Telephone Medical Advice Services:
Contrary to popular misconception, a new law (AB285) does not apply to medical advice a doctor's office may give to its continuing patients. The new law targets health care service plans (HMOs) and disability insurers who "provide, operate or contract for" telephone medical advice services. Such services must register with the Department of Consumer Affairs, hire licensed personnel, provide advice consistent with good professional practice, maintain records and have physician back-up, on call. The law requires implementation by June 1, 2000. If CAP members use these services for after-hour coverage for their patients, the physician should confirm that the service complies with the new regulations before referring patients.
Physician Advertising:
New legislation (SB 450 and SB 836) went into effect January 1, 2000.
- Physicians who identify themselves in advertising materials as "Board Certified" must specify the full name of the certifying board.
- SB 836 extends the definition of "false advertising" to prohibit the deceptive use of photographs or images of patients, purporting to show the results of procedures (e.g., labeled "before" and "after"), unless the actual procedures undergone by the featured patient(s) are clearly specified. If advertising material contains photographs of models, as opposed to actual patients who have undergone the procedure(s), the use of models must be clearly disclosed.
Confidentiality of Medical Records:
- Existing provisions of the Confidentiality of Medical Information Act (Civil Code § 56 et seq.), applicable to physicians and other "providers of health care," have been extended to include health care service plans (HMOs), contractors (such as medical groups) and "licensed health care professionals" such as osteopaths and chiropractors.

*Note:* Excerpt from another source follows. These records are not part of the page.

Lemma paths_directed_le (f : nat) (ts : list string) :
  forall avail v,
  (length (paths f true ts avail v) <= length (paths f false ts avail v))%nat.
Proof.
  induction f as [|f IH]; intros avail v; simpl; [lia|].
  apply flat_map_length_le. intros p.
  destruct (hop true ts v (fst p)) as [u|] eqn:E.
  - rewrite (hop_directed _ _ _ _ E). simpl. specialize (IH (snd p) u). lia.
  - simpl. lia.
Qed.

Lemma n_elements_le_relationships (g : Store) (n : Node) :
  (n_elements g n <= n_relationships g n)%nat.
Proof. apply paths_directed_le. Qed.

Lemma nodup_length_le (l : list nat) :
  (length (nodup Nat.eq_dec l) <= length l)%nat.
Proof.
  induction l as [|x l IH]; simpl; [lia|].
  destruct (in_dec Nat.eq_dec x l); simpl; lia.
Qed.

Lemma nodup_length_eq (l : list nat) :
  length (nodup Nat.eq_dec l) = length l <-> NoDup l.
Proof.
  split.
  - induction l as [|x l IH]; simpl; intros H; [constructor|].
    pose proof (nodup_length_le l).
    destruct (in_dec Nat.eq_dec x l); simpl in H; [lia|].
    constructor; [assumption | apply IH; lia].
  - intros H. now rewrite (nodup_fixed_point Nat.eq_dec H).
Qed.

(** *** Rows that are returned *)

Lemma picks_In {A : Type} (x : A) (l : list A) :
  In x l -> exists rest, In (x, rest) (picks l).
Proof.
  induction l as [|y l IH]; simpl; intros H; [contradiction|].
  destruct H as [<-|H].
  - exists l. now left.
  - destruct (IH H) as [rest Hr]. exists (y :: rest). right.
    apply in_map_iff. exists (x, rest). now split.
Qed.

Lemma flat_map_In_length {A B : Type} (f : A -> list B) (l : list A)
  (x : A) :
  In x l -> (length (f x) <= length (flat_map f l))%nat.
Proof.
  induction l as [|y l IH]; simpl; intros H; [contradiction|].
  rewrite length_app. destruct H as [<-|H]; [lia|]. specialize (IH H). lia.
Qed.

Lemma flat_map_not_nil {A B : Type} (f : A -> list B) (l : list A) :
  flat_map f l <> [] -> exists x, In x l /\ f x <> [].
Proof.
  induction l as [|y l IH]; simpl; intros H; [congruence|].
  destruct (f y) eqn:E.
  - destruct (IH H) as [x [Hx Hf]]. exists x. split; [now right | exact Hf].
  - exists y. split; [now left | congruence].
Qed.

Lemma child_type_is_containment (t : string) :
  existsb (String.eqb t) child_types = true ->
  existsb (String.eqb t) containment_types = true.
Proof.
  unfold child_types, containment_types. cbn [existsb].
  destruct (String.eqb t "HAS_COMPARTMENT"); [reflexivity|].
  destruct (String.eqb t "HAS_UNITDEFINITION"); [reflexivity|].
  destruct (String.eqb t "HAS_SPECIES"); [reflexivity|].
  destruct (String.eqb t "HAS_REACTION"); [reflexivity|].
  discriminate.
Qed.

Lemma children_n_elements (g : Store) (n : Node) :
  children g n <> [] -> (0 < n_elements g n)%nat.
Proof.
  intros H. apply flat_map_not_nil in H as [r [Hr Hc]].
  destruct (existsb (String.eqb (rtype r)) child_types
            && (rsrc r =? nid n)%nat) eqn:E; [|congruence].
  apply andb_prop in E as [Et Es].
  destruct (picks_In r (rels g) Hr) as [rest Hp].
  unfold n_elements, path_ends.
  destruct (rels g) as [|r0 l] eqn:El; [contradiction|].
  cbn [length paths].
  eapply Nat.lt_le_trans; [|apply (flat_map_In_length _ _ _ Hp)].
  cbn [fst snd]. unfold hop.
  rewrite (child_type_is_containment _ Et), Es. simpl. lia.
Qed.

Lemma child_pairs_children (g : Store) (n1 n2 : Node) :
  child_pairs g n1 n2 <> [] -> children g n1 <> [] /\ children g n2 <> [].
Proof.
  intros H. split; intros E; apply H; apply child_pairs_no_children; auto.
Qed.

Lemma structural_similarity_number (e1 e2 r1 r2 : nat) :
  (0 < e1 + e2)%nat -> (0 < r1 + r2)%nat ->
  exists q, structural_similarity e1 e2 r1 r2 = FNum q.
Proof.
  intros He Hr.
  destruct (Nat.eq_dec e1 e2) as [E|E]; [destruct (Nat.eq_dec r1 r2) as [R|R]|].
  - subst. rewrite structural_similarity_equal. eauto.
  - rewrite structural_similarity_formula; eauto. tauto.
  - rewrite structural_similarity_formula; eauto. tauto.
Qed.

Lemma components_no_zero_divisor (g : Store) (n1 n2 : Node) (s c : cfloat) :
  components g n1 n2 = Some (s, c) ->
  (0 < n_elements g n1)%nat /\ (0 < n_elements g n2)%nat
  /\ (0 < n_relationships g n1)%nat /\ (0 < n_relationships g n2)%nat
  /\ exists q, s = FNum q.
Proof.
  intros H.
  assert (Hp : child_pairs g n1 n2 <> []).
  { unfold components in H. destruct (child_pairs g n1 n2); congruence. }
  apply child_pairs_children in Hp as [H1 H2].
  apply children_n_elements in H1, H2.
  pose proof (n_elements_le_relationships g n1).
  pose proof (n_elements_le_relationships g n2).
  repeat (split; [lia|]).
  unfold components in H. destruct (child_pairs g n1 n2); [discriminate|].
  inversion H. apply structural_similarity_number; lia.
Qed.

(** ** The structural component *)

(** C5 on the code.  The statement announces the numbers of nodes and of
    relationships and names its counts elements and relationships, but
    each count is a number of matched paths: on the store [diamond] root A
    has two descendant elements and three relationships around them, and
    the statement counts three directed and six undirected paths; the
    structural component against root B is 5/6 where the counts of
    distinct elements and relationships give 9/10, and the one row of the
    statement carries the score 11/12. *)
Theorem structural_counts_are_path_counts :
  let g := Example.diamond in
  let a := mkNode 0 ["Model"] (Some "A") (Some "A") in
  let b := mkNode 5 ["Model"] (Some "B") (Some "B") in
  model_roots "A" g = [a] /\ model_roots "B" g = [b]
  /\ length (descendants g a) = 2%nat /\ n_elements g a = 3%nat
  /\ length (incident_relationships g a) = 3%nat
  /\ n_relationships g a = 6%nat
  /\ option_map fst (components g a b) = Some (FNum (5 # 6))
  /\ structural_similarity
       (length (descendants g a)) (length (descendants g b))
       (length (incident_relationships g a))
       (length (incident_relationships g b)) = FNum (9 # 10)
  /\ compare_rows "A" "B" g = [FNum (11 # 12)].
Proof. vm_compute. repeat split; reflexivity. Qed.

- A new law (SB19) prohibits the negligent disposal of medical information or the intentional sharing, sale or use of medical information for purposes that are unnecessary to patient care. Encoding or encrypting data, governmental reporting and chronic disease
management program participation are still permitted. In other words, disclosure of medical information for commercial purposes will subject the offending party to misdemeanor prosecution, if disclosure results in economic loss or personal injury to a patient. Medical practices should carefully choose vendors and the methods for the destruction of outdated medical records.
- Another new law (AB 416) prohibits the disclosure of personally identifiable information about patients who have received outpatient mental health services from a psychotherapist.
NOTE: The long-awaited final regulations, pertaining to patient privacy and security of medical records, required by the Health Insurance Portability and Accountability Act ("HIPAA") of 1996, have been delayed until Fall 2000.
Managed Care Reforms:
- In effect since January 2000, AB55 expanded an HMO patient's right to seek independent medical review of decisions to deny, delay or modify recommended care, based on a conclusion that the care is not medically necessary. AB55 prohibits charging application or processing fees. Any costs for independent medical review would be paid out of a fund created by assessments against HMOs.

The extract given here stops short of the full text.